Na terça-feira (4), as visitas sociais aos detentos do Complexo Penitenciário de Alcaçuz, localizado em Nísia Floresta, foram suspensas. Segundo informações da Secretaria da Administração Penitenciária do Rio Grande do Norte (Seap), divulgadas pelo G1, a pasta instaurou um procedimento administrativo para apurar a conduta dos policiais penais envolvidos na interrupção do serviço.

De acordo com a Seap, em relato ao G1, a suspensão ocorreu devido a uma orientação do Sindicato dos Policiais Penais do RN (Sindppen-RN) para que os servidores paralisassem as atividades de visitação no complexo, que compreende a Penitenciária de Alcaçuz e a Penitenciária Rogério Coutinho Madruga.

Posicionamento do governo estadual

Em entrevista coletiva acompanhada pelo G1, a secretária adjunta da Administração Penitenciária, Armeli Brennand, declarou que a gestão estadual foi surpreendida pela mobilização sindical e que não identificou nenhuma pauta formal de reivindicações que justificasse a suspensão das visitas. Ela destacou que o efetivo de cerca de 1,3 mil policiais penais em atividade no estado é suficiente para manter o funcionamento das unidades.

"Não compreendemos exatamente o que está acontecendo, mas o que importa enquanto administração penitenciária é garantir os direitos fundamentais das pessoas privadas de liberdade, entre eles a visita social", afirmou a secretária adjunta da Administração Penitenciária, Armeli Brennand, em entrevista coletiva ao G1.

Conforme informou a Seap ao G1, o caso foi encaminhado ao Poder Judiciário, uma vez que a decisão de suspender visitas cabe legalmente à Justiça. A secretaria também comunicou que reforçou a segurança no complexo com equipes operacionais da Polícia Penal e garantiu que os encontros familiares cancelados serão remarcados.

Reivindicações do sindicato

Por outro lado, a presidente do Sindppen-RN, Vilma Batista, explicou ao G1 que a suspensão das visitas foi definida em deliberação coletiva pelos próprios policiais penais que atuam nas duas unidades do complexo. A entidade negou motivações salariais e apontou que a categoria cobra melhorias estruturais e de segurança para trabalhar. Entre as dificuldades relatadas pelo sindicato ao G1, estão:

  • Baixo efetivo de servidores nas unidades prisionais;

  • Falta de equipamentos adequados de trabalho;

  • Câmeras de monitoramento e segurança sem funcionar;

  • Dificuldades estruturais para a realização de revistas;

  • Aumento no volume de detentos com problemas de saúde.
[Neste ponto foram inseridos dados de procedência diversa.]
(** * The claims *)

(** C1: with a nonzero code C injected just before the call, [write] and
    [read] each raise the failure that [make_exception] builds from the
    operation's name and C (for [read] and 4 the text is
    "Error in AsyncAPI::read(): 4"); with C = 0 they return. *)
Theorem value_adapters_raise_injected (api : AsyncAPI) (C : errorcode)
    (data : string) :
  (C <> 0 ->
     snd ((inject_error C ;; write data) api)
       = Thrown (make_exception "write" C) /\
     snd ((inject_error C ;; read) api)
       = Thrown (make_exception "read" C)) /\
  (C = 0 ->
     snd ((inject_error C ;; write data) api) = Returned tt /\
     snd ((inject_error C ;; read) api) = Returned (data_ api)) /\
  what (make_exception "read" 4) = "Error in AsyncAPI::read(): 4".
Proof.
  run_calls. split; [|split].
  - intros Hnz. destruct (Z.eqb_spec C 0); [contradiction|].
    split; reflexivity.
  - intros ->. split; reflexivity.
  - reflexivity.
Qed.

Lemma value_adapters_raise_injected_witness :
  snd ((inject_error 4 ;; write "mnop") AsyncAPI_new)
    = Thrown (make_exception "write" 4) /\
  snd ((inject_error 4 ;; read) AsyncAPI_new)
    = Thrown (make_exception "read" 4).
Proof.
  apply (proj1 (value_adapters_raise_injected AsyncAPI_new 4 "mnop")). lia.
Defined.

(** C2: with a nonzero code C injected just before the call, [write_ec]
    returns C and does not raise, whatever the data. *)
Theorem write_ec_returns_injected (api : AsyncAPI) (C : errorcode)
    (data : string) :
  C <> 0 -> snd ((inject_error C ;; write_ec data) api) = Returned C.
Proof. intros _. run_calls. reflexivity. Qed.

Lemma write_ec_returns_injected_witness :
  snd ((inject_error 1 ;; write_ec "ijkl") AsyncAPI_new) = Returned 1.
Proof. apply write_ec_returns_injected. lia. Defined.

(** C3: from a state with no pending injected error, a write of P succeeds
    and the read that follows returns exactly P. *)
Theorem write_then_read_roundtrip (api : AsyncAPI) (P : string) :
  injected_ api = 0 ->
  snd (write P api) = Returned tt /\
  snd ((write P ;; read) api) = Returned P /\
  snd ((ec <- write_ec P ;; s <- read ;; ret (ec, s)) api) = Returned (0, P).
Proof.
  intros H. run_calls. rewrite H. cbn. repeat split; reflexivity.
Qed.

Lemma write_then_read_roundtrip_witness :
  snd (write "abcd" AsyncAPI_new) = Returned tt /\
  snd ((write "abcd" ;; read) AsyncAPI_new) = Returned "abcd" /\
  snd ((ec <- write_ec "abcd" ;; s <- read ;; ret (ec, s)) AsyncAPI_new)
    = Returned (0, "abcd").
Proof. apply write_then_read_roundtrip. reflexivity. Defined.

(** C4: when the pending code is 0, [write_ec] returns 0 and [read_ec]
    returns code 0 together with the payload of the last successful write
    of the history that led to the state. *)
Theorem outcome_adapters_succeed (cs : list call) (api0 : AsyncAPI)
    (data : string) :
  injected_ (fst (run cs api0)) = 0 ->
  snd (write_ec data (fst (run cs api0))) = Returned 0 /\
  snd (read_ec (fst (run cs api0)))
    = Returned (0, last_successful_write (snd (run cs api0)) (data_ api0)).
Proof.
  intros H. run_calls. rewrite H, run_data. split; reflexivity.
Qed.

Lemma outcome_adapters_succeed_witness :
  snd (write_ec "x"
         (fst (run [CallWriteEc "efgh"; CallInject 1; CallWriteEc "ijkl"]
                   AsyncAPI_new))) = Returned 0 /\
  snd (read_ec
         (fst (run [CallWriteEc "efgh"; CallInject 1; CallWriteEc "ijkl"]
                   AsyncAPI_new))) = Returned (0, "efgh").
Proof.
  apply (outcome_adapters_succeed
           [CallWriteEc "efgh"; CallInject 1; CallWriteEc "ijkl"]
           AsyncAPI_new "x").
  reflexivity.
Defined.

(** C5: error injection is one-shot.  After injecting C the next operation,
    whichever of the four it is, observes C; once it has completed the
    pending code is 0, and the operation after it observes 0. *)
Theorem injection_is_one_shot (api : AsyncAPI) (C : errorcode)
    (c1 c2 : call) :
  is_operation c1 = true -> is_operation c2 = true ->
  let api1 := fst (inject_error C api) in
  let api2 := fst (perform c1 api1) in
  observes c1 (snd (perform c1 api1)) C /\
  injected_ api2 = 0 /\
  observes c2 (snd (perform c2 api2)) 0.
Proof.
  intros H1 H2 api1 api2. split; [|split].
  - apply (perform_observes c1 api1 H1).
  - apply perform_resets, H1.
  - pose proof (perform_observes c2 api2 H2) as Ho.
    unfold api2 in Ho at 2. rewrite (perform_resets c1 api1 H1) in Ho.
    exact Ho.
Qed.

Lemma injection_is_one_shot_witness :
  observes CallRead
    (snd (perform CallRead (fst (inject_error 4 AsyncAPI_new)))) 4 /\
  injected_ (fst (perform CallRead (fst (inject_error 4 AsyncAPI_new)))) = 0 /\
  observes (CallWriteEc "efgh")
    (snd (perform (CallWriteEc "efgh")
            (fst (perform CallRead (fst (inject_error 4 AsyncAPI_new)))))) 0.
Proof.
  apply (injection_is_one_shot AsyncAPI_new 4 CallRead (CallWriteEc "efgh"));
    reflexivity.
Defined.

(** C6, as amended: [make_exception] is a function of the operation's name
    and the code alone.  For every name that holds no NUL byte and every
    code, the message read through [what()] is
    "Error in AsyncAPI::<operation>(): <code>" where <code> is the one
    decimal representation of the code, and raising what it built leaves
    the service as it was. *)
Theorem make_exception_message (desc : string) (ec : errorcode) :
  nul_free desc = true ->
  (exists numeral,
     what (make_exception desc ec)
       = "Error in AsyncAPI::" ++ desc ++ "(): " ++ numeral /\
     decimal_of numeral ec /\
     forall s, decimal_of s ec -> s = numeral) /\
  (forall api : AsyncAPI,
     fst (throw (T := unit) (make_exception desc ec) api) = api).
Proof.
  intros Hd. split; [|reflexivity].
  exists (put_int ec). split; [apply make_exception_what, Hd|].
  split; [apply put_int_decimal|]. intros s. apply decimal_of_unique.
Qed.

Lemma make_exception_message_witness :
  what (make_exception "write" 2) = "Error in AsyncAPI::write(): 2" /\
  decimal_of "2" 2.
Proof.
  destruct (make_exception_message "write" 2 eq_refl)
    as [[numeral (Hw & Hd & Hu)] _].
  assert (E : "2" = numeral) by (apply Hu; split; reflexivity).
  rewrite <- E in Hw, Hd. split; [exact Hw | exact Hd].
Defined.

(** C6, as first stated, fails for a name that holds a NUL byte: the text
    read through [what()] stops before that byte, so it is not the name
    followed by "(): " and a numeral. *)
Lemma make_exception_message_counterexample :
  what (make_exception (String "a" (String Ascii.zero "b")) 1)
    = "Error in AsyncAPI::a" /\
  ~ (exists numeral,
       what (make_exception (String "a" (String Ascii.zero "b")) 1)
         = "Error in AsyncAPI::" ++ String "a" (String Ascii.zero "b")
             ++ "(): " ++ numeral).
Proof.
  split; [reflexivity|]. intros [numeral H].
  vm_compute in H. discriminate H.
Qed.

(** C7: a write made while a nonzero code is pending fails and leaves the
    stored payload alone: the [read_ec] that follows succeeds with the
    payload of the last successful write, after [write_ec] and after
    [write] alike. *)
Theorem failed_write_keeps_payload (cs : list call) (api0 : AsyncAPI)
    (data : string) :
  injected_ (fst (run cs api0)) <> 0 ->
  let api := fst (run cs api0) in
  let stored := last_successful_write (snd (run cs api0)) (data_ api0) in
  snd (write_ec data api) = Returned (injected_ api) /\
  snd (write data api) = Thrown (make_exception "write" (injected_ api)) /\
  data_ (fst (write_ec data api)) = data_ api /\
  data_ (fst (write data api)) = data_ api /\
  snd (read_ec (fst (write_ec data api))) = Returned (0, stored) /\
  snd (read_ec (fst (write data api))) = Returned (0, stored).
Proof.
  intros H api stored. unfold stored. rewrite <- run_data. fold api.
  run_calls. destruct (Z.eqb_spec (injected_ api) 0) as [E|_].
  - contradiction.
  - repeat split; reflexivity.
Qed.

Lemma failed_write_keeps_payload_witness :
  snd (write_ec "ijkl"
         (fst (run [CallWriteEc "efgh"; CallInject 1] AsyncAPI_new)))
    = Returned 1 /\
  snd (write "ijkl"
         (fst (run [CallWriteEc "efgh"; CallInject 1] AsyncAPI_new)))
    = Thrown (make_exception "write" 1) /\
  snd (read_ec
         (fst (write_ec "ijkl"
                 (fst (run [CallWriteEc "efgh"; CallInject 1] AsyncAPI_new)))))
    = Returned (0, "efgh") /\
  snd (read_ec
         (fst (write "ijkl"
                 (fst (run [CallWriteEc "efgh"; CallInject 1] AsyncAPI_new)))))
    = Returned (0, "efgh").
Proof.
  destruct (failed_write_keeps_payload
              [CallWriteEc "efgh"; CallInject 1] AsyncAPI_new "ijkl")
    as (H1 & H2 & _ & _ & H5 & H6); [discriminate|].
  split; [exact H1|]. split; [exact H2|]. split; [exact H5 | exact H6].
Defined.

(** C8: also when the code it returns is nonzero, [read_ec] returns the
    payload the service stores at that time, which is the payload of the
    last successful write. *)
Theorem read_ec_payload_on_error (cs : list call) (api0 : AsyncAPI) :
  injected_ (fst (run cs api0)) <> 0 ->
  let api := fst (run cs api0) in
  snd (read_ec api) = Returned (injected_ api, data_ api) /\
  data_ api = last_successful_write (snd (run cs api0)) (data_ api0).
Proof.
  intros _ api. split; [reflexivity | apply run_data].
Qed.

Lemma read_ec_payload_on_error_witness :
  snd (read_ec (fst (run [CallWriteEc "efgh"; CallInject 3] AsyncAPI_new)))
    = Returned (3, "efgh").
Proof.
  apply (read_ec_payload_on_error [CallWriteEc "efgh"; CallInject 3]
           AsyncAPI_new).
  discriminate.
Defined.

(** C9: [write] is [write_ec] followed by raising
    [make_exception "write" ec] exactly when the code is nonzero, and
    [read] is [read_ec] followed by raising [make_exception "read" ec] when
    the code is nonzero and returning the payload otherwise; result and
    service state agree in both pairs. *)
Theorem value_adapters_refine_outcome_adapters (api : AsyncAPI)
    (data : string) :
  write data api = write_via_ec data api /\
  read api = read_via_ec api.
Proof.
  unfold write_via_ec, read_via_ec. run_calls.
  destruct (injected_ api =? 0); split; reflexivity.
Qed.

(** C10: [inject_error] overwrites a pending code that was not consumed:
    the pending code is the one injected last, an earlier injection leaves
    no trace, and the next operation observes the last one only. *)
Theorem inject_error_overwrites (api : AsyncAPI) (C1 C2 : errorcode) :
  injected_ (fst (inject_error C2 api)) = C2 /\
  data_ (fst (inject_error C2 api)) = data_ api /\
  (inject_error C1 ;; inject_error C2) api = inject_error C2 api /\
  (forall c, is_operation c = true ->
     observes c
       (snd (perform c (fst ((inject_error C1 ;; inject_error C2) api)))) C2).
Proof.
  repeat split. intros c Hc.
  apply (perform_observes c {| data_ := data_ api; injected_ := C2 |} Hc).
Qed.

Lemma inject_error_overwrites_witness :
  observes CallReadEc
    (snd (perform CallReadEc
            (fst ((inject_error 3 ;; inject_error 5) AsyncAPI_new)))) 5.
Proof.
  apply (inject_error_overwrites AsyncAPI_new 3 5). reflexivity.
Defined.

(** * Further properties of the service and its adapters *)

(** ** Histories, continued *)

Lemma run_app (cs1 cs2 : list call) (api : AsyncAPI) :
  run (cs1 ++ cs2)%list api =
    (fst (run cs2 (fst (run cs1 api))),
     (snd (run cs1 api) ++ snd (run cs2 (fst (run cs1 api))))%list).
Proof.
  revert api. induction cs1 as [|c cs1 IH]; intros api.
  - cbn [app run fst snd]. destruct (run cs2 api). reflexivity.
  - rewrite <- app_comm_cons, !run_cons, IH. reflexivity.
Qed.

Lemma run_single (c : call) (api : AsyncAPI) :
  run [c] api = (fst (perform c api), [(c, snd (perform c api))]).
Proof. rewrite run_cons. reflexivity. Qed.

(** How one call ends: a value-returning adapter throws when a code is
    pending, everything else returns. *)
Lemma perform_ending (c : call) (api : AsyncAPI) :
  how_ended (snd (perform c api)) =
    if is_value_returning c && negb (injected_ api =? 0)
    then EndThrown else EndReturned.
Proof.
  destruct c; cbn [perform is_value_returning andb];
    autorewrite with service; cbn [snd how_ended ending_of]; try reflexivity;
    destruct (injected_ api =? 0); reflexivity.
Qed.

Lemma run_snoc_pending (cs : list call) (c : call) (api0 : AsyncAPI) :
  injected_ (fst (run (cs ++ [c])%list api0)) =
    match c with
    | CallInject ec => ec
    | _ => 0
    end.
Proof.
  rewrite run_app, run_single. cbn [fst].
  destruct c; try (apply perform_resets; reflexivity).
  reflexivity.
Qed.

(** X1: the pending code depends on the last call alone: it is the code
    of that call when the call is an injection and 0 after any of the four
    operations, whatever came before. *)
Theorem pending_code_after_last_call (cs : list call) (c : call)
    (api0 : AsyncAPI) :
  injected_ (fst (run (cs ++ [c])%list api0)) =
    match c with
    | CallInject ec => ec
    | _ => 0
    end.
Proof. apply run_snoc_pending. Qed.

(** X2: in every history no call halts (the promise is fulfilled exactly
    once and the future is always made ready), and the only calls that end
    in a failure are [write] and [read]: [write_ec], [read_ec] and
    [inject_error] always return. *)
Theorem calls_never_halt (cs : list call) (api0 : AsyncAPI)
    (entry : call * observation) :
  In entry (snd (run cs api0)) ->
  how_ended (snd entry) <> EndHalted /\
  (how_ended (snd entry) = EndThrown -> is_value_returning (fst entry) = true).
Proof.
  revert api0. induction cs as [|c cs IH]; intros api0; [contradiction|].
  rewrite run_cons. cbn [snd In]. intros [<-|Hin]; [|exact (IH _ Hin)].
  cbn [fst snd]. rewrite perform_ending.
  destruct (is_value_returning c); cbn [andb];
    [destruct (negb (injected_ api0 =? 0))|]; split; congruence.
Qed.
"Os policiais penais decidiram que só irão realizar as atividades com segurança, obedecendo aos protocolos legais e de segurança", disse a presidente do Sindppen-RN, Vilma Batista, ao G1.

Ainda segundo o Sindppen-RN, em declarações ao G1, a abertura de procedimento administrativo contra os servidores foi criticada, e o sindicato cobrou que a gestão estadual apresente um plano concreto para reestruturar o sistema prisional.

Fuga recente e rotina interna

A paralisação das visitas ocorre após a fuga de 11 presos da Penitenciária Rogério Coutinho Madruga na sexta-feira (31). Segundo dados da Seap obtidos pelo G1, quatro fugitivos haviam sido recapturados até a terça-feira (4). A secretaria investiga as circunstâncias do ocorrido e se houve facilitação por parte de funcionários, mas a secretária adjunta Armeli Brennand ressaltou ao G1 que não há relação direta entre a fuga e a suspensão das visitas.

O diretor da Penitenciária Estadual de Alcaçuz, Vitor Albuquerque, informou ao G1 que a rotina interna do presídio não sofreu outras alterações além do cancelamento das visitas. De acordo com o diretor, procedimentos como revistas de pavilhões, atendimentos jurídicos, sociais e de saúde, além de escoltas, continuam sendo executados normalmente.